Giant lateral photovoltaic effect in Ag/porous silicon/Si structure for high-performance near-infrared detection

Abstract

The lateral photovoltaic effect demonstrates versatility across various applications, including photodetectors, imaging, spectroscopy, biosensing, and environmental monitoring. Challenges arise from the low energy of near-infrared photons, regarded as a bottleneck for high-sensitivity photodetector development in this spectrum, limiting applications like optical fiber communication and image sensors. However, this study achieved a remarkable 720.57 mV/mm sensitivity for the lateral photovoltaic effect in the near-infrared region with a 980 nm laser irradiation on an Ag/Porous Silicon/Si structure.

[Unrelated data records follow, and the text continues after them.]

(** ** Theorems *)

(** C35: The pool, used by one call at a time, hands out each slot to one guard at a
    time: a pool of any size below [2^32], one slot included, starts with every slot
    free; [get_with] fails only when all [n] slots are out, otherwise it returns an
    in-range slot no live guard holds, initialised and readable, leaving other guards'
    contents alone; writing through a guard changes its slot only; dropping it returns
    the slot; and the in-use count is exact.  Spurious failures of the free-list's
    compare-exchange change nothing. *)
Theorem pool_exclusive {T} (weak : list bool) (weak_new : Z -> list bool) (p : Pool.BufferPool T) n out init :
  (forall size, size < 2 ^ 32 -> exists p0 : Pool.BufferPool T, Pool.new weak_new size = Ret p0 /\
     Pool.pool_rep p0 (Z.max size 1) [] /\ Pool.capacity p0 = Z.max size 1) /\
  (Pool.pool_rep p n out ->
  Pool.in_use p = Z.of_nat (length out) /\ NoDup out /\
  (Z.of_nat (length out) = n -> exists p', Pool.get_with weak p (Ret init) = Ret (p', None)) /\
  (Z.of_nat (length out) < n -> exists p' idx v,
     Pool.get_with weak p (Ret init) = Ret (p', Some idx) /\ Pool.pool_rep p' n (idx :: out) /\
     0 <= idx < n /\ (idx ∉ out) /\ Pool.deref p' idx = Ret v /\
     (forall j, j ∈ out -> Pool.deref p' j = Pool.deref p j) /\
     (forall w, exists p'', Pool.deref_mut p' idx w = Ret p'' /\ Pool.deref p'' idx = Ret w /\
        Pool.pool_rep p'' n (idx :: out) /\
        (forall j, j ∈ out -> Pool.deref p'' j = Pool.deref p j)) /\
     exists p3, Pool.release weak p' idx = Ret p3 /\ Pool.pool_rep p3 n out)).
Proof.
  split; [intros size Hs; by apply Pool.pool_new_spec|].
  intros Hp. pose proof (Pool.pool_get_spec weak p n out init Hp) as Hg.
  destruct Hp as [Hn Hcap Hs Hi Ho (l & Hr & Hperm) Hlive Hout].
  assert (Hnd : NoDup (l ++ out)) by (rewrite Hperm; apply NoDup_seqZ).
  apply NoDup_app in Hnd as (_ & _ & Hnd).
  split; [done|]. split; [done|]. split.
  - intros E. rewrite decide_True in Hg by done. destruct Hg as (p' & ? & _). eauto.
  - intros Hlt. rewrite decide_False in Hg by lia.
    destruct Hg as (p' & idx & v & Hg & Hp' & Hidx & Hnew & Hd & Hold).
    exists p', idx, v. split_and!; try done; [lia|lia| |].
    + intros w. destruct (Pool.pool_write_spec p' n (idx :: out) idx w Hp')
        as (p'' & ? & ? & ? & Hne); [left|].
      exists p''. split_and!; try done. intros j Hj.
      rewrite Hne; [by apply Hold | by right | intros ->; done].
    + destruct (Pool.pool_release_spec weak p' n idx out Hp') as (p3 & ? & ? & _). eauto.
Qed.
(* ===== verification/Reliable.v ===== *)
(** * Reliable control channel: [tpt-t-link/src/reliable.rs]

    Selective-repeat sender and receiver.  [Tx] and [Rx] follow the two structs
    operation by operation; [sys_step] composes them with a network that may lose,
    duplicate, reorder and delay both frames and acknowledgements. *)

From stdpp Require Import gmap.
From S2P Require Import Prelude Cast.

Definition MAX_RELIABLE_PAYLOAD : nat := 256.
Definition SACK_BITS : Z := 32.
Definition SACK_MAX : Z := SACK_BITS - 1.
Definition U32_HALF : Z := umax 32 / 2.

Module Ack.
Record AckFrame := { base_seq : Z; bitmap : Z; rtt_sample_ns : Z }.

#[global] Instance plain : PlainBytes AckFrame.
Proof.
  refine (pod [4; 4; 8]%nat 8 (fun v => [base_seq v; bitmap v; rtt_sample_ns v])
    (fun zs => {| base_seq := nth 0 zs 0; bitmap := nth 1 zs 0; rtt_sample_ns := nth 2 zs 0 |})
    _ _); solve_pod.
Defined.

Definition encode_into (a : AckFrame) (out : list Z) : exec (list Z * nat) :=
  out ← copy_from_slice out 0 (bytes_of a);
  Ret (out, length (bytes_of a)).

Definition decode (s : slice) : option AckFrame :=
  match ref_from_bytes (T := AckFrame) s with Ok a => Some a | Err _ => None end.

Definition covers (a : AckFrame) (seq : Z) : bool :=
  let diff := wsub 32 seq (base_seq a) in
  if U32_HALF <? diff then true
  else if diff =? 0 then true
  else if (1 <=? diff) && (diff <=? SACK_MAX) then
    negb (Z.land (bitmap a) (Z.shiftl 1 (diff - 1)) =? 0)
  else false.
End Ack.

Abbreviation AckFrame := Ack.AckFrame.

(** [&bytes[..n]] *)
Definition slice_to {A} (l : list A) (n : nat) : exec (list A) :=
  if decide (n <= length l)%nat then Ret (take n l) else Panic.

(** ** The sender *)

Module Tx.

Record TxSlot := {
  seq : Z; len : nat; bytes : list Z; first_ns : Z; last_ns : Z; resends : Z
}.

Record ReliableTx := { slots : list TxSlot; mask : Z; oldest : Z }.

Definition TxFull := Z.

Definition window_of (cfg_window : Z) : Z := Z.max (next_power_of_two cfg_window) 1.

Definition fresh_slot (i : Z) : TxSlot :=
  {| seq := wrap 32 i; len := 0; bytes := replicate MAX_RELIABLE_PAYLOAD 0;
     first_ns := 0; last_ns := 0; resends := 0 |}.

Definition new (cfg_window : Z) : ReliableTx :=
  let window := window_of cfg_window in
  {| slots := fresh_slot <$> seqZ 0 window; mask := window - 1; oldest := 0 |}.

Definition window (t : ReliableTx) : nat := length (slots t).
(** [self.slots.len() as u32] *)
Definition window32 (t : ReliableTx) : Z := wrap 32 (Z.of_nat (window t)).

Definition in_flight (t : ReliableTx) : nat :=
  length (List.filter (fun s => (0 <? len s)%nat
    && (wsub 32 (seq s) (oldest t) <? window32 t)) (slots t)).

Definition slot_ix (t : ReliableTx) (s : Z) : nat := Z.to_nat (Z.land s (mask t)).

Definition set_slot (t : ReliableTx) (i : nat) (s : TxSlot) : ReliableTx :=
  {| slots := <[i := s]> (slots t); mask := mask t; oldest := oldest t |}.

Definition send (t : ReliableTx) (sq : Z) (payload : list Z) (now_ns : Z) :
    exec (ReliableTx * result unit TxFull) :=
  _ ← assert (length payload <=? MAX_RELIABLE_PAYLOAD)%nat;
  if Z.of_nat (window t) <=? wsub 32 sq (oldest t) then Ret (t, Err sq)
  else
    slot ← index (slots t) (slot_ix t sq);
    if (0 <? len slot)%nat && (seq slot =? sq) && negb (first_ns slot =? 0) then Ret (t, Err sq)
    else
      b ← copy_from_slice (bytes slot) 0 payload;
      Ret (set_slot t (slot_ix t sq)
             {| seq := sq; len := length payload; bytes := b;
                first_ns := now_ns; last_ns := now_ns; resends := 0 |}, Ok tt).

(** [slot.len = 0; slot.first_ns = 0] *)
Definition freed (s : TxSlot) : TxSlot :=
  {| seq := seq s; len := 0; bytes := bytes s; first_ns := 0;
     last_ns := last_ns s; resends := resends s |}.

Definition free_slot (t : ReliableTx) (i : nat) (s : TxSlot) : ReliableTx := set_slot t i (freed s).

(** the [loop] that advances [oldest] *)
Fixpoint ack_loop (fuel : nat) (t : ReliableTx) (base now_ns : Z) (rtt : option Z) :
    exec (ReliableTx * option Z) :=
  match fuel with
  | O => NoFuel
  | S fuel =>
      let diff := wsub 32 base (oldest t) in
      if (diff =? 0) || (window32 t <=? diff) then Ret (t, rtt)
      else
        slot ← index (slots t) (slot_ix t (oldest t));
        let rtt :=
          match rtt with
          | None => if (0 <? len slot)%nat && negb (first_ns slot =? 0)
                    then Some (ssub now_ns (first_ns slot)) else None
          | Some _ => rtt
          end in
        let t := free_slot t (slot_ix t (oldest t)) slot in
        ack_loop fuel {| slots := slots t; mask := mask t; oldest := wadd 32 (oldest t) 1 |}
          base now_ns rtt
  end.
Definition admit_bytes (b : Backpressure) (n now_ns : Z) : Backpressure * bool :=
  let b := refill b now_ns in
  let want := smul 64 n TOKEN_SCALE in
  if want <=? tokens b
  then (store_bucket b (tokens b - want) (last_refill_ns b), true)
  else (note_drop b, false).

Definition available_bytes (b : Backpressure) : Z := tokens b / TOKEN_SCALE.

Definition congestion (b : Backpressure) : Congestion :=
  let depth := queue_depth b in
  let blocked := Z.min (blocked_window b) 64 in
  let score := sadd 64 (smul 64 depth 2) blocked in
  if score =? 0 then Normal
  else if (1 <=? score) && (score <=? 7) then Elevated
  else if (8 <=? score) && (score <=? 39) then High
  else Critical.

Definition suggested_bitrate_bps (b : Backpressure) : Z :=
  wmul 64 (capacity_bps b) (Congestion.bitrate_fraction_bp (congestion b)) / 10000.

End Bp.
Import Bp.

(** ** Runs of the admission interface *)

Inductive bp_op :=
| OpAdmit (n now : Z) | OpRefill (now : Z) | OpBlocked (now : Z) | OpDepth (d : Z)
| OpRtt (ns : Z) | OpDrop.

(** the bytes admitted by one call *)
Definition bp_step (b : Backpressure) (op : bp_op) : Backpressure * Z :=
  match op with
  | OpAdmit n now => let '(b, ok) := admit_bytes b n now in (b, if ok then n else 0)
  | OpRefill now => (refill b now, 0)
  | OpBlocked now => (note_send_blocked b now, 0)
  | OpDepth d => (set_queue_depth b d, 0)
  | OpRtt ns => (note_rtt_ns b ns, 0)
  | OpDrop => (note_drop b, 0)
  end.
Definition encode_into (b : MeshBeacon) (out : list Z) : exec (list Z * nat) :=
  out ← copy_from_slice out 0 (bytes_of b);
  Ret (out, length (bytes_of b)).

(** a copy of the first [BEACON_LEN] bytes into an aligned value *)
Definition decode (bs : list Z) : option MeshBeacon :=
  if decide (length bs < BEACON_LEN)%nat then None
  else
    let beacon := of_raw (take BEACON_LEN bs) in
    if (magic beacon =? MESH_MAGIC) && (version beacon =? 1) then Some beacon else None.

End Beacon.

Abbreviation MeshBeacon := Beacon.MeshBeacon.

Record MeshConfig := { max_clock_skew_ns : Z; flap_cooldown_ns : Z }.
Definition default_config : MeshConfig :=
  {| max_clock_skew_ns := 30000000000; flap_cooldown_ns := 2000000000 |}.

(** [(unit_id.wrapping_mul(..) >> 47) as usize] *)
Definition probe_start (unit_id : Z) : nat :=
  Z.to_nat (Z.shiftr (wmul 64 unit_id 0x9E3779B97F4A7C15) 47).

Section Table.
(** [SocketAddr], which the table only compares *)
Context {Addr : Type} `{!EqDecision Addr}.

Record NeighborEntry := {
  unit_id : Z; addr : Addr; last_seen_ns : Z; last_seq : Z; last_flap_ns : Z
}.

Record NeighborTable := { slots : list (option NeighborEntry); len : Z; cfg : MeshConfig }.

Definition with_config (capacity : nat) (c : MeshConfig) : NeighborTable :=
  {| slots := replicate (Nat.max capacity 1) None; len := 0; cfg := c |}.
Definition with_capacity (capacity : nat) : NeighborTable := with_config capacity default_config.

Definition is_empty (t : NeighborTable) : bool := len t =? 0.

(** where the linear probe of [observe] and [find] ends *)
Inductive probed := Found (i : nat) (e : NeighborEntry) | Vacant (i : nat) | Full.

Fixpoint probe (fuel : nat) (ss : list (option NeighborEntry)) (id : Z) (idx : nat) : probed :=
  match fuel with
  | O => Full
  | S fuel =>
      match ss !! idx with
      | Some (Some e) =>
          if unit_id e =? id then Found idx e
          else probe fuel ss id ((idx + 1) mod length ss)
      | _ => Vacant idx
      end
  end.

Definition lookup_slot (t : NeighborTable) (id : Z) : probed :=
  let cap := length (slots t) in probe cap (slots t) id (probe_start id mod cap).

(** the [Some(e) if e.unit_id == unit_id] arm: the entry after it and the result *)
Definition refresh (c : MeshConfig) (e : NeighborEntry) (a : Addr) (seq now_ns : Z) :
    NeighborEntry * bool :=
  let advanced := 0 <? to_signed 32 (wsub 32 seq (last_seq e)) in
  if bool_decide (addr e <> a) then
    if ssub now_ns (last_flap_ns e) <? flap_cooldown_ns c then
      ({| unit_id := unit_id e; addr := addr e; last_seen_ns := now_ns;
          last_seq := last_seq e; last_flap_ns := last_flap_ns e |}, false)
    else
      ({| unit_id := unit_id e; addr := a; last_seen_ns := now_ns;
          last_seq := if advanced then seq else last_seq e; last_flap_ns := now_ns |}, true)
  else
    ({| unit_id := unit_id e; addr := addr e; last_seen_ns := now_ns;
        last_seq := if advanced then seq else last_seq e; last_flap_ns := last_flap_ns e |},
     advanced).

Definition new_entry (id : Z) (a : Addr) (seq now_ns : Z) : NeighborEntry :=
  {| unit_id := id; addr := a; last_seen_ns := now_ns; last_seq := seq; last_flap_ns := now_ns |}.

Definition skewed (c : MeshConfig) (beacon_ts_ns now_ns : Z) : bool :=
  max_clock_skew_ns c <? Z.abs (beacon_ts_ns - now_ns).

Definition observe (t : NeighborTable) (id : Z) (a : Addr) (seq beacon_ts_ns now_ns : Z) :
    NeighborTable * bool :=
  if skewed (cfg t) beacon_ts_ns now_ns then (t, false)
  else
    match lookup_slot t id with
    | Found i e =>
        let '(e', r) := refresh (cfg t) e a seq now_ns in
        ({| slots := <[i := Some e']> (slots t); len := len t; cfg := cfg t |}, r)
    | Vacant i =>
        ({| slots := <[i := Some (new_entry id a seq now_ns)]> (slots t);
            len := wadd 64 (len t) 1; cfg := cfg t |}, true)
    | Full => (t, false)
    end.

Definition find (t : NeighborTable) (id : Z) : option NeighborEntry :=
  match lookup_slot t id with Found _ e => Some e | _ => None end.

Definition stale (now_ns ttl_ns : Z) (e : NeighborEntry) : bool :=
  ttl_ns <? ssub now_ns (last_seen_ns e).

Fixpoint expire_slots (now_ns ttl_ns : Z) (ss : list (option NeighborEntry)) :
    list (option NeighborEntry) * Z :=
  match ss with
  | [] => ([], 0)
  | s :: ss =>
      let '(ss', n) := expire_slots now_ns ttl_ns ss in
      match s with
      | Some e => if stale now_ns ttl_ns e then (None :: ss', n + 1) else (s :: ss', n)
      | None => (s :: ss', n)
      end
  end.

Definition expire (t : NeighborTable) (now_ns ttl_ns : Z) : NeighborTable * Z :=
  let '(ss, removed) := expire_slots now_ns ttl_ns (slots t) in
  ({| slots := ss; len := wsub 64 (len t) removed; cfg := cfg t |}, removed).

Definition iter (t : NeighborTable) : list NeighborEntry := omap id (slots t).

(** ** The probe *)

Definition path (cap : nat) (id : Z) (j : nat) : nat := ((probe_start id + j) mod cap)%nat.

(** the first [j] slots of [id]'s probe path hold other units *)
Definition passed (ss : list (option NeighborEntry)) (id : Z) (j : nat) : Prop :=
  forall j', (j' < j)%nat -> exists e, ss !! path (length ss) id j' = Some (Some e) /\ unit_id e <> id.

Lemma path_succ cap id j : (0 < cap)%nat ->
  ((path cap id j + 1) mod cap)%nat = path cap id (S j).
Proof.
  intros. unfold path. rewrite Nat.Div0.add_mod_idemp_l. f_equal. lia.
Qed.

Lemma path_lt cap id j : (0 < cap)%nat -> (path cap id j < cap)%nat.
Proof. intros. apply Nat.mod_upper_bound. lia. Qed.

Lemma passed_succ ss id j e : passed ss id j ->
  ss !! path (length ss) id j = Some (Some e) -> unit_id e <> id -> passed ss id (S j).
Proof.
  intros Hp He Hne j' Hj'. destruct (decide (j' = j)) as [->|]; [eauto|]. apply Hp. lia.
Qed.

Lemma probe_spec fuel : forall ss id j, (0 < length ss)%nat -> passed ss id j ->
  match probe fuel ss id (path (length ss) id j) with
  | Found i e => exists j', (j <= j' < j + fuel)%nat /\ i = path (length ss) id j' /\
      passed ss id j' /\ ss !! i = Some (Some e) /\ unit_id e = id
  | Vacant i => exists j', (j <= j' < j + fuel)%nat /\ i = path (length ss) id j' /\
      passed ss id j' /\ ss !! i = Some None
  | Full => passed ss id (j + fuel)
  end.
Proof.
  induction fuel as [|fuel IH]; intros ss id j Hc Hp; simpl; [by rewrite Nat.add_0_r|].
  destruct (lookup_lt_is_Some_2 ss (path (length ss) id j)) as [[e|] He]; [by apply path_lt| |].
  - rewrite He. destruct (Z.eqb_spec (unit_id e) id) as [Hid|Hid].
    + exists j. split_and!; done || lia.
    + rewrite path_succ by done. specialize (IH ss id (S j) Hc (passed_succ _ _ _ _ Hp He Hid)).
      destruct (probe fuel ss id _).
      * destruct IH as (j' & ? & ?). exists j'. split; [lia | done].
      * destruct IH as (j' & ? & ?). exists j'. split; [lia | done].
      * by replace (j + S fuel)%nat with (S j + fuel)%nat by lia.
  - rewrite He. exists j. split_and!; done || lia.
Qed.

(** ** The invariant *)

Record table_inv (t : NeighborTable) : Prop := {
  inv_cap : (0 < length (slots t))%nat;
  inv_path i e : slots t !! i = Some (Some e) ->
    exists j, (j < length (slots t))%nat /\ i = path (length (slots t)) (unit_id e) j /\
      passed (slots t) (unit_id e) j;
  inv_len : len t = Z.of_nat (length (iter t))
}.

This sensitivity surpasses previous observations several to hundreds of times and even outperforms many other structures in the short-wavelength spectrum, further emphasizing its significance in this field. The use of a unique fluoro-amino electrolysis technique ensures consistent porosity, mitigating the adverse effects of photoluminescence. Combined with surface Ag, it induces local surface plasmon resonance and efficient plasmon coupling, markedly increasing electron density. This highly sensitive structure propels advancements in near-infrared photodetectors and Raman signal enhancement, establishing a robust foundation for potential applications in highly sensitive photodetectors and biological sensors.